Jakarta (ANTARA) - Di antara pulau-pulau di timur Indonesia, Morotai selalu tampak seperti paradoks yang menunggu ditafsirkan ulang.
Pulau yang dulu menjadi pangkalan militer Sekutu ini, kini berdiri di persimpangan besar: menjadi halaman depan kebangkitan hilirisasi tuna Nusantara atau sekadar contoh lain dari pembangunan yang berhenti pada tataran slogan.
Di atas peta, Morotai hanya titik.
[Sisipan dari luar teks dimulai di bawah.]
(* ===== verification/Work.v ===== *)
(** * Durable work and its leases (transition.go, work.go)

    Pending work is created atomically with history; a lease is claimed work
    with an owner and a fencing token. *)
From S2P Require Import Prelude GoTime Names Definitions.

Definition MaxWorkClaimItems : Z := 100.
(** 15 minutes in nanoseconds *)
Definition MaxWorkLeaseDuration : Z := 15 * 60 * 1000000000.

Inductive WorkKind :=
  | WorkActivity | WorkTimer | WorkChild | WorkPublication | WorkReconciliation | WorkCompensation
  | WorkKindUndeclared.

Inductive WorkDisposition := WorkRetry | WorkDeadLetter | WorkDispositionUndeclared.

#[export] Instance WorkKind_eq_dec : EqDecision WorkKind.
Proof. solve_decision. Defined.
#[export] Instance WorkDisposition_eq_dec : EqDecision WorkDisposition.
Proof. solve_decision. Defined.

Definition WorkKind_code (kind : WorkKind) : Z :=
  match kind with
  | WorkActivity => 1 | WorkTimer => 2 | WorkChild => 3 | WorkPublication => 4
  | WorkReconciliation => 5 | WorkCompensation => 6 | WorkKindUndeclared => 0
  end.

(** [PendingWorkSpec] and [PendingWork] hold the same fields. *)
Record PendingWorkSpec := mkWorkSpec {
  ws_ID : string;
  ws_Kind : WorkKind;
  ws_InstanceID : string;
  ws_Sequence : Z;
  ws_AvailableAt : Time;
  ws_Deadline : Time;
  ws_Payload : bytes;
  ws_TenantID : string;
  ws_CorrelationID : string
}.

Record PendingWork := mkWork {
  wk_id : string;
  wk_kind : WorkKind;
  wk_instanceID : string;
  wk_sequence : Z;
  wk_availableAt : Time;
  wk_deadline : Time;
  wk_payload : bytes;
  wk_tenantID : string;
  wk_correlationID : string
}.

#[export] Instance PendingWork_eq_dec : EqDecision PendingWork.
Proof. solve_decision. Defined.

Definition zeroWork : PendingWork := mkWork "" WorkKindUndeclared "" 0 zeroTime zeroTime None "" "".

(** [optionalMetadataValid] of activity.go *)
Definition optionalMetadataValid (value : string) : bool :=
  bool_decide (value = EmptyString) || instanceIDPattern value.

(** [PendingWork.valid] *)
Definition work_valid (work : PendingWork) : bool :=
  instanceIDPattern (wk_id work)
  && (1 <=? WorkKind_code (wk_kind work)) && (WorkKind_code (wk_kind work) <=? 6)
  && instanceIDPattern (wk_instanceID work) && (0 <? wk_sequence work)
  && negb (IsZero (wk_availableAt work)) && After (wk_deadline work) (wk_availableAt work)
  && (blen (wk_payload work) <=? MaxPayloadBytes)
  && optionalMetadataValid (wk_tenantID work) && optionalMetadataValid (wk_correlationID work).

Definition NewPendingWork (spec : PendingWorkSpec) : result PendingWork :=
  let work := mkWork (ws_ID spec) (ws_Kind spec) (ws_InstanceID spec) (ws_Sequence spec)
    (canonicalTime (ws_AvailableAt spec)) (canonicalTime (ws_Deadline spec)) (ws_Payload spec)
    (ws_TenantID spec) (ws_CorrelationID spec) in
  reject negb (work_valid work) with ErrInvalidPendingWork;
  Ok (mkWork (wk_id work) (wk_kind work) (wk_instanceID work) (wk_sequence work) (wk_availableAt work)
        (wk_deadline work) (cloneBytes (wk_payload work)) (wk_tenantID work) (wk_correlationID work)).

Definition clonePendingWork (items : list PendingWork) : list PendingWork :=
  map (fun work => mkWork (wk_id work) (wk_kind work) (wk_instanceID work) (wk_sequence work)
    (wk_availableAt work) (wk_deadline work) (cloneBytes (wk_payload work)) (wk_tenantID work)
    (wk_correlationID work)) items.

(** ** Claims, leases, renewals, completions and failures *)

(** A spec and the value built from it have the same fields; the constructor
    makes the times canonical and checks the value. *)
Record WorkClaimRequest := mkClaimRequest {
  cr_owner : string;
  cr_now : Time;
  cr_leaseDuration : Z;
  cr_limit : Z
}.

Definition claim_Valid (request : WorkClaimRequest) : bool :=
  instanceIDPattern (cr_owner request) && negb (IsZero (cr_now request))
  && (0 <? cr_leaseDuration request) && (cr_leaseDuration request <=? MaxWorkLeaseDuration)
  && (0 <? cr_limit request) && (cr_limit request <=? MaxWorkClaimItems).

Definition NewWorkClaimRequest (spec : WorkClaimRequest) : result WorkClaimRequest :=
  let request := mkClaimRequest (cr_owner spec) (canonicalTime (cr_now spec)) (cr_leaseDuration spec) (cr_limit spec) in
  reject negb (claim_Valid request) with ErrInvalidWorkLease;
  Ok request.

Record WorkLease := mkLease {
  le_work : PendingWork;
  le_owner : string;
  le_token : Z;      (** uint64 *)
  le_attempt : Z;    (** uint32 *)
  le_claimedAt : Time;
  le_expiresAt : Time
}.

(** [lease.Work().ID()] *)
Definition lease_id (lease : WorkLease) : string := wk_id (le_work lease).

(** [leaseIdentityValid] *)
Definition leaseIdentityValid (workID owner : string) (token : Z) : bool :=
  instanceIDPattern workID && instanceIDPattern owner && (0 <? token).

Definition lease_Valid (lease : WorkLease) : bool :=
  work_valid (le_work lease) && instanceIDPattern (le_owner lease)
  && (0 <? le_token lease) && (0 <? le_attempt lease) && negb (IsZero (le_claimedAt lease))
  && After (le_expiresAt lease) (le_claimedAt lease)
  && (Sub (le_expiresAt lease) (le_claimedAt lease) <=? MaxWorkLeaseDuration)
  && negb (After (le_expiresAt lease) (wk_deadline (le_work lease))).

Definition NewWorkLease (spec : WorkLease) : result WorkLease :=
  let work := le_work spec in
  let lease := mkLease
    (mkWork (wk_id work) (wk_kind work) (wk_instanceID work) (wk_sequence work) (wk_availableAt work)
       (wk_deadline work) (cloneBytes (wk_payload work)) (wk_tenantID work) (wk_correlationID work))
    (le_owner spec) (le_token spec) (le_attempt spec)
    (canonicalTime (le_claimedAt spec)) (canonicalTime (le_expiresAt spec)) in
  reject negb (lease_Valid lease) with ErrInvalidWorkLease;
  Ok lease.

Record WorkLeaseRenewal := mkRenewal {
  rn_workID : string;
  rn_owner : string;
  rn_token : Z;
  rn_now : Time;
  rn_extendBy : Z
}.

Definition renewal_Valid (renewal : WorkLeaseRenewal) : bool :=
  leaseIdentityValid (rn_workID renewal) (rn_owner renewal) (rn_token renewal)
  && negb (IsZero (rn_now renewal)) && (0 <? rn_extendBy renewal) && (rn_extendBy renewal <=? MaxWorkLeaseDuration).

Definition NewWorkLeaseRenewal (spec : WorkLeaseRenewal) : result WorkLeaseRenewal :=
  let renewal := mkRenewal (rn_workID spec) (rn_owner spec) (rn_token spec) (canonicalTime (rn_now spec)) (rn_extendBy spec) in
  reject negb (renewal_Valid renewal) with ErrInvalidWorkLease;
  Ok renewal.

Record WorkCompletion := mkCompletion {
  co_workID : string;
  co_owner : string;
  co_token : Z;
  co_completedAt : Time
}.

Definition completion_Valid (completion : WorkCompletion) : bool :=
  leaseIdentityValid (co_workID completion) (co_owner completion) (co_token completion)
  && negb (IsZero (co_completedAt completion)).

Definition NewWorkCompletion (spec : WorkCompletion) : result WorkCompletion :=
  let completion := mkCompletion (co_workID spec) (co_owner spec) (co_token spec) (canonicalTime (co_completedAt spec)) in
  reject negb (completion_Valid completion) with ErrInvalidWorkLease;
  Ok completion.

Record WorkFailure := mkFailure {
  fa_workID : string;
  fa_owner : string;
  fa_token : Z;
  fa_failedAt : Time;
  fa_code : string;
  fa_disposition : WorkDisposition;
  fa_retryAt : Time
}.

Definition failure_Valid (failure : WorkFailure) : bool :=
  if negb (leaseIdentityValid (fa_workID failure) (fa_owner failure) (fa_token failure))
     || IsZero (fa_failedAt failure) || negb (stableName (fa_code failure)) then false
  else match fa_disposition failure with
  | WorkRetry => After (fa_retryAt failure) (fa_failedAt failure)
  | WorkDeadLetter => IsZero (fa_retryAt failure)
  | WorkDispositionUndeclared => false
  end.

Definition NewWorkFailure (spec : WorkFailure) : result WorkFailure :=
  let failure := mkFailure (fa_workID spec) (fa_owner spec) (fa_token spec) (canonicalTime (fa_failedAt spec))
    (fa_code spec) (fa_disposition spec) (canonicalTime (fa_retryAt spec)) in
  reject negb (failure_Valid failure) with ErrInvalidWorkLease;
  Ok failure.

(** ** Facts *)

Lemma clonePendingWork_id items : clonePendingWork items = items.
Proof.
  unfold clonePendingWork. induction items as [| w items IH]; cbn [map]; [done |].
  rewrite cloneBytes_id, IH. by destruct w.
Qed.

(** Well-formed work: what [NewPendingWork] returns. *)
Definition work_wf (work : PendingWork) : Prop :=
  work_valid work = true /\ canonical (wk_availableAt work) /\ canonical (wk_deadline work).

Definition work_of (spec : PendingWorkSpec) : PendingWork :=
  mkWork (ws_ID spec) (ws_Kind spec) (ws_InstanceID spec) (ws_Sequence spec)
    (canonicalTime (ws_AvailableAt spec)) (canonicalTime (ws_Deadline spec)) (ws_Payload spec)
    (ws_TenantID spec) (ws_CorrelationID spec).

Lemma NewPendingWork_spec spec work :
  NewPendingWork spec = Ok work <-> work_valid (work_of spec) = true /\ work = work_of spec.
Proof.
  unfold NewPendingWork. rewrite cloneBytes_id. fold (work_of spec).
  destruct (work_valid (work_of spec)); cbn [negb]; [| naive_solver].
  split; [by intros [= <-] | by intros [_ ->]].
Qed.

Lemma NewPendingWork_wf spec work : NewPendingWork spec = Ok work -> work_wf work.
Proof. intros [Hv ->]%NewPendingWork_spec. split; [done |]. split; apply canonicalTime_canonical. Qed.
Tetapi dalam lanskap geostrategi, wilayah ini adalah beranda Indonesia ke Pasifik, titik singgung penting antara sumber daya laut, rantai pasok industri, dan kepentingan ekonomi nasional.
Potensi sebesar itu mensyaratkan tata kelola yang tidak lagi parsial seperti sekarang, melainkan terjalin dalam satu desain yang utuh, terukur, dan berbasis ilmu pengetahuan.
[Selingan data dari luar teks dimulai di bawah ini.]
Definition NewCompensationSchedule (spec : CompensationScheduleSpec) : result Transition :=
  let i := ps_Instance spec in
  match definitionActivityStep (ps_Definition spec) (ps_StepName spec) with
  | None => Err ErrInvalidCompensation
  | Some step =>
  match step_Compensation step with
  | None => Err ErrInvalidCompensation
  | Some policy =>
      reject not_compensating i with ErrInvalidCompensation;
      reject negb (bool_decide (Reference (ps_Definition spec) = in_definition i)) with ErrInvalidCompensation;
      match in_activities i !! ps_StepName spec with
      | None => Err ErrInvalidCompensation
      | Some activity =>
          reject negb (bool_decide (ap_status activity = ActivityProgressSucceeded)) with ErrInvalidCompensation;
          reject bool_decide (is_Some (in_compensations i !! ps_StepName spec)) with ErrInvalidCompensation;
          reject negb (ps_Attempt spec =? 1) with ErrInvalidCompensation;
          reject step_InputLimit step <? blen (ps_Input spec) with ErrInvalidCompensation;
          reject negb (instanceIDPattern (ps_IdempotencyKey spec)) with ErrInvalidCompensation;
          reject Before (ps_ScheduledAt spec) (in_updatedAt i) with ErrInvalidCompensation;
          let payload := encodeCompensationDispatch (ps_StepName spec) (ps_Attempt spec) (ps_IdempotencyKey spec) in
          event <~ NewHistoryEvent (step_event (u64 (in_sequence i + 1)) (in_id i) EventCompensationScheduled
              (ps_ScheduledAt spec) (ps_StepName spec) 0 "" zeroTime "" false (ps_Input spec))
            else ErrInvalidCompensation;
          work <~ NewPendingWork (mkWorkSpec (ps_WorkID spec) WorkCompensation (in_id i) (ev_sequence event)
              (ps_ScheduledAt spec) (ps_Deadline spec) payload (ps_TenantID spec) (ps_CorrelationID spec))
            else ErrInvalidCompensation;
          map_err ErrInvalidCompensation
            (NewTransition (mkTransitionSpec (ps_TransitionID spec) (in_id i) (in_sequence i) (in_definition i) [event] [work]))
      end
  end
  end.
Selama beberapa tahun, Morotai memegang dua identitas yang berjalan sendiri-sendiri. Di sisi hulu, Sentra Kelautan dan Perikanan Terpadu (SKPT) telah berdiri dengan fasilitas dermaga, pabrik es, cold storage, dan gudang logistik yang dirancang sebagai simpul pendaratan ikan.
Di sisi hilir, Kawasan Ekonomi Khusus (KEK) Perikanan dan Pariwisata dibentuk untuk menarik industri olahan dan mengisi lumbung ekspor kawasan timur.
Namun, dua entitas ini tidak pernah dipertemukan dalam narasi pembangunan yang sama. SKPT bekerja sebagai pusat pendaratan yang belum tersambung ke industri besar, sementara KEK justru lebih berkembang sebagai lahan promosi investasi pariwisata.
Hilirisasi yang diharapkan berdiri kokoh di atas dua pilar ini pun terhenti di tengah jalan. Ini adalah tanda bahwa konsep besar tanpa keterpaduan sering kali gagal menjelma menjadi manfaat nyata bagi nelayan, tenaga kerja lokal, maupun industri nasional.
Padahal, bila kita melihat posisinya, Morotai adalah salah satu simpul strategis dari Sabuk Tuna Nusantara, sebuah cincin hilirisasi yang dirancang menyebar di timur Indonesia.
Sorong bertindak sebagai pintu barat, Saumlaki sebagai simpul selatan, sedangkan Morotai adalah pintu utara menuju pasar Jepang, Republik Korea, dan negara-negara Pasifik.
Peningkatan kapasitas Morotai tidak hanya soal angka ekspor, tetapi juga soal doktrin kehadiran bahwa negara menjaga laut tidak hanya melalui patroli, tetapi juga melalui pelabuhan ekspor, kawasan industri, dan simpul iptek di garis depan.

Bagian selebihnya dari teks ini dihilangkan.